The very idea she might have her very own magic carpet stops Lo short and suddenly, this delightful thought evokes a bubbly laughter not often heard since the day. "I never thought of it like that. We aren't anywhere close to riding atop our dragons, but, it sort of is like that, isn't it? Fancy that. Lived in a Weyr my entire life and I never thought of dragons like magic carpets." Her lips purse, the laughter melting into a thoughtful expression. "Weyrwoman? Ma'am?"
If Morag momentarily gets a vision of a skinned dragon somehow levitating, it barely starts to form before Khataith's reassuring her.
"Did I mention this is delicious?" the older rider says in lieu of a, 'Yes?'
"Is it?" More pleasure brightens the coloring on Lo's face and she finally plops herself down, forgetting her protestations of having to leave. Be somewhere else, and not intrude on the aging woman's time. One of her braids twists about a finger, and then her entire hand, and then her wrist, before she releases it to start all over again. "There was only a little bit of the white flour left and I told one of the bakers I wanted to make something special for you, as a thank you for your kindness."
On the one hand, "Thank you," but on the other, "We've used the last?

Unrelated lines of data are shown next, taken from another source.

(** *** A walk is the fold of what it shows *)

Section Walk.
Context {S X : Type} (visit : text -> bool -> bool -> S -> verdict * S) (hidden : text -> bool -> bool) (inv : S -> Prop) (view : S -> X)
  (consume : X -> list (text * bool) -> X) (stopped : X -> Prop).
Context (Hnil : forall x, consume x [] = x) (Happ : forall x a b, consume x (a ++ b) = consume (consume x a) b)
  (Hstop : forall x l, stopped x -> consume x l = x)
  (Herr : forall p d s, inv s -> visit p d true s = (Continue, s))
  (Hhid : forall p d s, inv s -> hidden p d = true -> exists s', visit p d false s = ((if d then SkipDir else Continue), s') /\ inv s' /\ view s' = view s)
  (Hsee : forall p d s, inv s -> hidden p d = false ->
     exists v s', visit p d false s = (v, s') /\ inv s' /\ view s' = consume (view s) [(p, d)] /\ (v = Continue \/ v = SkipAll /\ stopped (view s'))).

Definition walked (s : S) (seen : list (text * bool)) (r : verdict * S) : Prop :=
  inv r.2 /\ view r.2 = consume (view s) seen /\ (r.1 = Continue \/ r.1 = SkipAll /\ stopped (view r.2)).

Lemma walked_more s s' a b r : view s' = consume (view s) a -> walked s' b r -> walked s (a ++ b) r.
Proof. intros Hs (H1 & H2 & H3). split; [done|]. split; [|done]. by rewrite H2, Happ, Hs. Qed.

Lemma walked_stop s a b s' : inv s' -> view s' = consume (view s) a -> stopped (view s') -> walked s (a ++ b) (SkipAll, s').
Proof. intros H1 H2 H3. split; [done|]. split; [|by right]. cbn. by rewrite Happ, <- H2, Hstop. Qed.

Lemma walk_shown n : forall path s, inv s -> walked s (shown hidden path n) (walk_node visit path n s).
Proof.
  induction n as [|failed l IH] using node_nested_ind; intros path s Hs; cbn [shown walk_node].
  - destruct (hidden path false) eqn:Eh.
    + destruct (Hhid _ _ _ Hs Eh) as (s' & -> & Hi & Hv). split; [done|]. split; [|by left]. cbn. by rewrite Hnil.
    + destruct (Hsee _ _ _ Hs Eh) as (v & s' & -> & Hi & Hv & Hc). by split.
  - destruct (hidden path true) eqn:Eh.
    { destruct (Hhid _ _ _ Hs Eh) as (s' & -> & Hi & Hv). split; [done|]. split; [|by left]. cbn. by rewrite Hnil. }
    destruct (Hsee _ _ _ Hs Eh) as (v & s' & -> & Hi & Hv & Hc). rewrite shown_children. change ((path, true) :: shown_in hidden path l) with ([(path, true)] ++ shown_in hidden path l).
    destruct Hc as [->|[-> Hst]]; [|by apply walked_stop].
    assert ((if failed then visit path true true s' else (Continue, s')) = (Continue, s')) as -> by (destruct failed; [by apply Herr|done]).
    eapply walked_more; [exact Hv|]. clear s Hs Hv Eh. revert s' Hi. induction IH as [|[name n] l Hn _ IHl]; intros s Hs.
    + split; [done|]. split; [|by left]. cbn. by rewrite Hnil.
    + cbn. destruct (Hn (Join2 path name) s Hs) as (Hi & Hv & Hc). cbn in *. destruct (walk_node visit (Join2 path name) n s) as [v s']. cbn in *.
      destruct Hc as [->|[-> Hst]]; [eapply walked_more; [exact Hv|by apply IHl]|by apply walked_stop].
Qed.

Lemma WalkDir_shown root n s : inv s -> view (WalkDir visit root (Some n) s) = consume (view s) (shown hidden root n).
Proof. intros Hs. destruct (walk_shown n root s Hs) as (_ & H & _). exact H. Qed.
End Walk.

(** *** [find] *)

Section Find.
Context {letters : Letters} {disk : Disk} (ig0 : ignoreStack) (root pattern : text) (limit : Z).

Definition collect (results : list text) (l : list (text * bool)) : list text :=
  let more := display root <$> List.filter (is_found root pattern) l in
  results ++ if 0 <? limit then take (Z.to_nat limit - length results) more else more.

Definition full (results : list text) : Prop := 0 < limit <= len results.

Already?" Morag's sitting up, a hand on the bench to brace herself, worried. "Or -- is it just that nobody's been sifting?"
“I... don’t know.” Once she might have known, Lo, the girl of the kitchens. Once, she may have assisted a baker later in life. Or a cook. Apprenticing was never an option for how homebound she is. “They didn’t seem worried. But... Weyrwoman?” She doesn’t wait for the assent to inquire and pushed forward in a tumble of words, “Why won’t the Holds help us when we help them?”
Morag eases back down again, though the slightly deepened lines on her forehead don't relax. "That's hard." She doesn't continue immediately; she, visibly, thinks about the question and how to put it.
"To different degrees, Lo, most of them do. Part is being scared for themselves, that they might not have enough. Part is not seeing the value in what we do -- otherwise known as not being scared enough, some would say, the same people who would call the first pinchfisted. Part can be, for those who aren't the major Holds, that they have an obligation to follow their Lady's or Lord's directives."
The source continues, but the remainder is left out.